YOUR ASSIGNMENT –
In the data below, find the line containing "assert (BaseValidator_validate (ObjectValidator_validateType", then set down that line and every later line up to and including the line containing "assert (Hfails : forall", exactly.

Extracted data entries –

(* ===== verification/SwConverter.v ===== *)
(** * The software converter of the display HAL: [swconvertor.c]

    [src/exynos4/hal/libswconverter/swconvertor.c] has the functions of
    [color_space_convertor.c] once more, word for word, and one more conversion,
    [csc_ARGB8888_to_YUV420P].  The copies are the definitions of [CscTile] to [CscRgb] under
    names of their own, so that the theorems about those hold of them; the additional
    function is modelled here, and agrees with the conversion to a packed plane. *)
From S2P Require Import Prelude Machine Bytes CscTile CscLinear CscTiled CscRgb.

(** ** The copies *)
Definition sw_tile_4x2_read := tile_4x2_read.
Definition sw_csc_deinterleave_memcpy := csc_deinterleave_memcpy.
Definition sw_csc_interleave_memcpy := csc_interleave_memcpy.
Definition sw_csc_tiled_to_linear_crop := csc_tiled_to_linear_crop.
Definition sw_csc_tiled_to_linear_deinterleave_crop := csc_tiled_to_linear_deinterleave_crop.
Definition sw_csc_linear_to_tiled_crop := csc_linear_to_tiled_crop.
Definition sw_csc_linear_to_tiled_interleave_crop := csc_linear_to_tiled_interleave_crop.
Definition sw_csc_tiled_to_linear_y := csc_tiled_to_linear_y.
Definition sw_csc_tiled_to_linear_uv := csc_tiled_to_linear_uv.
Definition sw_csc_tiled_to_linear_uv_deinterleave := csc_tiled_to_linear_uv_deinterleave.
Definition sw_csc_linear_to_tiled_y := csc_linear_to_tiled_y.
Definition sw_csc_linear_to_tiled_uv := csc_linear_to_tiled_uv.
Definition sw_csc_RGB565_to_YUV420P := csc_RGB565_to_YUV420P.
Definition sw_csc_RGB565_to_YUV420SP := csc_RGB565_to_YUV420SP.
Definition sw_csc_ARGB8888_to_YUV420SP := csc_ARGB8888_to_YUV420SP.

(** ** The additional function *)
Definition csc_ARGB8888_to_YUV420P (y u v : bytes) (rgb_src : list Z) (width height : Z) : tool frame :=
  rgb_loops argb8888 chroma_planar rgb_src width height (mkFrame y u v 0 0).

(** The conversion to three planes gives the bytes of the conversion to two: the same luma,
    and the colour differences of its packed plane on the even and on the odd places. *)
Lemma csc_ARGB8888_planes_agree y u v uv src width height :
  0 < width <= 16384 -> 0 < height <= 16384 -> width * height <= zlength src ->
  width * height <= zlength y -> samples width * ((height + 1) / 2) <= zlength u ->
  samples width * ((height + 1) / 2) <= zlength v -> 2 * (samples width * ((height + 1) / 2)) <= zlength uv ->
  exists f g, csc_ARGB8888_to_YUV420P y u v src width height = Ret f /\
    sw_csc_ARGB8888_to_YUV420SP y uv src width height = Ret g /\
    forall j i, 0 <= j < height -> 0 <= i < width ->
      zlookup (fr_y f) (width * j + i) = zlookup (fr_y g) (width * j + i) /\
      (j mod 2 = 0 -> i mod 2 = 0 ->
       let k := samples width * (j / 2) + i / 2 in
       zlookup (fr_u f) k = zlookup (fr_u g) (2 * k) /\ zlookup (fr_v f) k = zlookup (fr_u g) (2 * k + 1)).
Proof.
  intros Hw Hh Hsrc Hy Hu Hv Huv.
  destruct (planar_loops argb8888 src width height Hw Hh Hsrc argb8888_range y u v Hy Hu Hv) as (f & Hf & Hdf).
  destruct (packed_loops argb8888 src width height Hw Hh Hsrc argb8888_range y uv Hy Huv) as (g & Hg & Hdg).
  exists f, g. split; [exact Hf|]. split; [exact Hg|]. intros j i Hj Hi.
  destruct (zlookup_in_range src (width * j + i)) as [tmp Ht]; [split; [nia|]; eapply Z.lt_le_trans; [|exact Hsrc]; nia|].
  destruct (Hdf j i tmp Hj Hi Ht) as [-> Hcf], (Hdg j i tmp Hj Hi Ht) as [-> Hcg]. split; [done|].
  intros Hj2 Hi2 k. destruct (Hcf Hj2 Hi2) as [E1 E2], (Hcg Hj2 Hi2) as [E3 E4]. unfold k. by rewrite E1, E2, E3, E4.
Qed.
---
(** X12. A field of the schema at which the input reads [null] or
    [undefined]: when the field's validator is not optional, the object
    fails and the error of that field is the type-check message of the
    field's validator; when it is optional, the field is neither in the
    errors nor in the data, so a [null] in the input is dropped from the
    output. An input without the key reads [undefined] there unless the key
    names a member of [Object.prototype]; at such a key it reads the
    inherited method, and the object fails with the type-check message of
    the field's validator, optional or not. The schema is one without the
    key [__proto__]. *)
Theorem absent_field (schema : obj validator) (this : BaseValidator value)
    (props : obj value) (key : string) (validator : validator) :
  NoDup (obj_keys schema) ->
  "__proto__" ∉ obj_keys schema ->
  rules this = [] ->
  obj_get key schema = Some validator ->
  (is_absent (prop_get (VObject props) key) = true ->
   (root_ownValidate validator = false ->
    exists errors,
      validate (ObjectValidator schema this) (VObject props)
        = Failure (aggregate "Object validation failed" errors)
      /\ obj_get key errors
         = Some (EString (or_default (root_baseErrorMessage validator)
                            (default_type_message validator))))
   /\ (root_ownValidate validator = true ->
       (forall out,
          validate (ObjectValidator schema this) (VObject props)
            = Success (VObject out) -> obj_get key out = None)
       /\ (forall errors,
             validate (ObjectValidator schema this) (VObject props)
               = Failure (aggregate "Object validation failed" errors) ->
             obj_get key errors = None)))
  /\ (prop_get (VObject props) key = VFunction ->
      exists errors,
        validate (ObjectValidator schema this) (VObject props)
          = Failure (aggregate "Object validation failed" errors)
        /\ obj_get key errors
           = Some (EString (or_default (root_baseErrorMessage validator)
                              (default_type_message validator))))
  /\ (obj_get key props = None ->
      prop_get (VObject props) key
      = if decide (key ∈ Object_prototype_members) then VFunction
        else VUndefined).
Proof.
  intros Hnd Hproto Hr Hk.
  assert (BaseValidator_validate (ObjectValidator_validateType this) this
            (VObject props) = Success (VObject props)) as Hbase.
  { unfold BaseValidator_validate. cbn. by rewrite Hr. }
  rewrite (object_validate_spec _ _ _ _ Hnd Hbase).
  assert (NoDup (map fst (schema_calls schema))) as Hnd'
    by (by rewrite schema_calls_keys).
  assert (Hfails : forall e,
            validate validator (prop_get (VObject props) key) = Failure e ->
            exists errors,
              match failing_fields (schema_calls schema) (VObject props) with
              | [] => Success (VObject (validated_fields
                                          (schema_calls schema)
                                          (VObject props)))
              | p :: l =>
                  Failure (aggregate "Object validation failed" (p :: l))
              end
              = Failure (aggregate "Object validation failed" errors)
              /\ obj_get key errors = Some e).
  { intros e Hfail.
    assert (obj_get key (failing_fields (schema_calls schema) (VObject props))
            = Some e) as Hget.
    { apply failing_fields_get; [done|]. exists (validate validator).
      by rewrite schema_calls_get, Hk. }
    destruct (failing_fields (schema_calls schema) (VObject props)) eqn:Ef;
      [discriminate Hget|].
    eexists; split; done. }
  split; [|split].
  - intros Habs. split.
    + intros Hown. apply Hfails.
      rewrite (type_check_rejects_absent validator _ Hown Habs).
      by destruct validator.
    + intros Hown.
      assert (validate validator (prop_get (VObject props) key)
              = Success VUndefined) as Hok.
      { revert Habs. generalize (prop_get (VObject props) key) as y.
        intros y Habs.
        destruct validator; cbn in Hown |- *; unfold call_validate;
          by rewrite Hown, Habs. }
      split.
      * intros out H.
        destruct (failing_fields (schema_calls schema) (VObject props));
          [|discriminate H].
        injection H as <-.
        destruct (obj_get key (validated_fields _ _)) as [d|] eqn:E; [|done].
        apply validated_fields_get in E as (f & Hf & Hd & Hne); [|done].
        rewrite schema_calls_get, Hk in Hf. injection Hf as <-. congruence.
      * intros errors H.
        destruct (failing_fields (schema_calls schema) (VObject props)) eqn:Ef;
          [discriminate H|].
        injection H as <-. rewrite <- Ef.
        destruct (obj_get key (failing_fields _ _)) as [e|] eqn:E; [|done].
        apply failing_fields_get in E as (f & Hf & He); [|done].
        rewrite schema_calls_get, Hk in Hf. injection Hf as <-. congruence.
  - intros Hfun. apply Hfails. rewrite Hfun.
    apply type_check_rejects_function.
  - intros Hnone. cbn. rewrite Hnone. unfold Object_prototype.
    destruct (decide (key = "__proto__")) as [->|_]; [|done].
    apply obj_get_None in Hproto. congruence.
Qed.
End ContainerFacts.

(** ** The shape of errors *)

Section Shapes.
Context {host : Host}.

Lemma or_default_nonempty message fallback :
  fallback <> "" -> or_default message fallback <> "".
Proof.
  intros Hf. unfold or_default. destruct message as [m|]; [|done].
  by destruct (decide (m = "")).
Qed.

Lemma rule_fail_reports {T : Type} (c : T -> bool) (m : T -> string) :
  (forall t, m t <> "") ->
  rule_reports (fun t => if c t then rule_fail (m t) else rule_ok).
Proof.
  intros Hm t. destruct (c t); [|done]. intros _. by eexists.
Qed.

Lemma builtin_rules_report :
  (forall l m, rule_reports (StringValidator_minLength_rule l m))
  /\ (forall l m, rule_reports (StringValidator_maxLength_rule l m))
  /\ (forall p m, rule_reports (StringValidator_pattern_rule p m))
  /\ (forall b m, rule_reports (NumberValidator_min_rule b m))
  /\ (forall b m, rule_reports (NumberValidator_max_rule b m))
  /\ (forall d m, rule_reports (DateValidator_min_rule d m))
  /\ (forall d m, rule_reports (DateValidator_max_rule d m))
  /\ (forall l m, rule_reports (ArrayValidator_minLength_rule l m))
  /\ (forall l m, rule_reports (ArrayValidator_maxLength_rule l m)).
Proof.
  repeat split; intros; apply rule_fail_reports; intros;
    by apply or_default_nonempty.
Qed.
* * *
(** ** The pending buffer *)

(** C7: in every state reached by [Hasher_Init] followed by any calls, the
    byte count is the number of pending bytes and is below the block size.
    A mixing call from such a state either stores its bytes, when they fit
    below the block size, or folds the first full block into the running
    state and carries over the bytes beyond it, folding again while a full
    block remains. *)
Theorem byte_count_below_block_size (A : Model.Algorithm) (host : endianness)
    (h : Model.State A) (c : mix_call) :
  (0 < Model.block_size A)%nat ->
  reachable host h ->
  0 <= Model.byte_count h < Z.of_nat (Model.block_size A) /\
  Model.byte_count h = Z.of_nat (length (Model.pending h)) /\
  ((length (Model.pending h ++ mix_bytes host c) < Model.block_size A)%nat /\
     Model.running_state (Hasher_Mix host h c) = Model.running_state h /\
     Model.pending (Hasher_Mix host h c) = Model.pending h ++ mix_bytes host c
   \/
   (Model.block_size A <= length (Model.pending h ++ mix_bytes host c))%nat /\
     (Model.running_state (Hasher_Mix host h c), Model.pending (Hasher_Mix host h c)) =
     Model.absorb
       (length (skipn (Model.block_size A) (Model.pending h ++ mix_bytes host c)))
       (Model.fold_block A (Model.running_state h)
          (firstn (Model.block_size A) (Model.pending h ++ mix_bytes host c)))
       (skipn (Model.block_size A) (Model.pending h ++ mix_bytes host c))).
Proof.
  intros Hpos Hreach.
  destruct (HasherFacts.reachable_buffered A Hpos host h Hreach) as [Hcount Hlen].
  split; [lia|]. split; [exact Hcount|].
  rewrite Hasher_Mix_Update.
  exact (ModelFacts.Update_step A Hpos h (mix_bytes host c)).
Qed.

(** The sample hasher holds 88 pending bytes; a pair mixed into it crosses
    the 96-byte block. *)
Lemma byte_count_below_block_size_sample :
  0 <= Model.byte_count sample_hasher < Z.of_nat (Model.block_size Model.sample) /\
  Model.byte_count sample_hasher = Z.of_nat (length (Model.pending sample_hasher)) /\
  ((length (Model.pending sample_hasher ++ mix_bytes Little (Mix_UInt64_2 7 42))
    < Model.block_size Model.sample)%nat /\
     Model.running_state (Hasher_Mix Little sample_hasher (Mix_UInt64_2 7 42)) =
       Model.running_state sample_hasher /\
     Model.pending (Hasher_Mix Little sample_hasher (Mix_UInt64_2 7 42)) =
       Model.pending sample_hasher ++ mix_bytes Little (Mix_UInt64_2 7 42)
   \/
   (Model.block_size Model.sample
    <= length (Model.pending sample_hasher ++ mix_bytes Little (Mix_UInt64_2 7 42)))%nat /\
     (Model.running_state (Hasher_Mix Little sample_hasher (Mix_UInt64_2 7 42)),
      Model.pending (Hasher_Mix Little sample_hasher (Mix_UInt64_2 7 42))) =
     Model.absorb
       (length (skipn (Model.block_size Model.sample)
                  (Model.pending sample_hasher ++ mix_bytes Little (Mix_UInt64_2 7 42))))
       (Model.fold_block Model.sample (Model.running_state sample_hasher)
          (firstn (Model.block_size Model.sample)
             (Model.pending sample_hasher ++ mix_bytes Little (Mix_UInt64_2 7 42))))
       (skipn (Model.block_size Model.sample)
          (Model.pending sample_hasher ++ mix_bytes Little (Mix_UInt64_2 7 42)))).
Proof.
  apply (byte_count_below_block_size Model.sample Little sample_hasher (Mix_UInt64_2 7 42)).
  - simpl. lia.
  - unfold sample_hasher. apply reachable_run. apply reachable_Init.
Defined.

EXERCISE SOLUTION –
  assert (BaseValidator_validate (ObjectValidator_validateType this) this
            (VObject props) = Success (VObject props)) as Hbase.
  { unfold BaseValidator_validate. cbn. by rewrite Hr. }
  rewrite (object_validate_spec _ _ _ _ Hnd Hbase).
  assert (NoDup (map fst (schema_calls schema))) as Hnd'
    by (by rewrite schema_calls_keys).
  assert (Hfails : forall e,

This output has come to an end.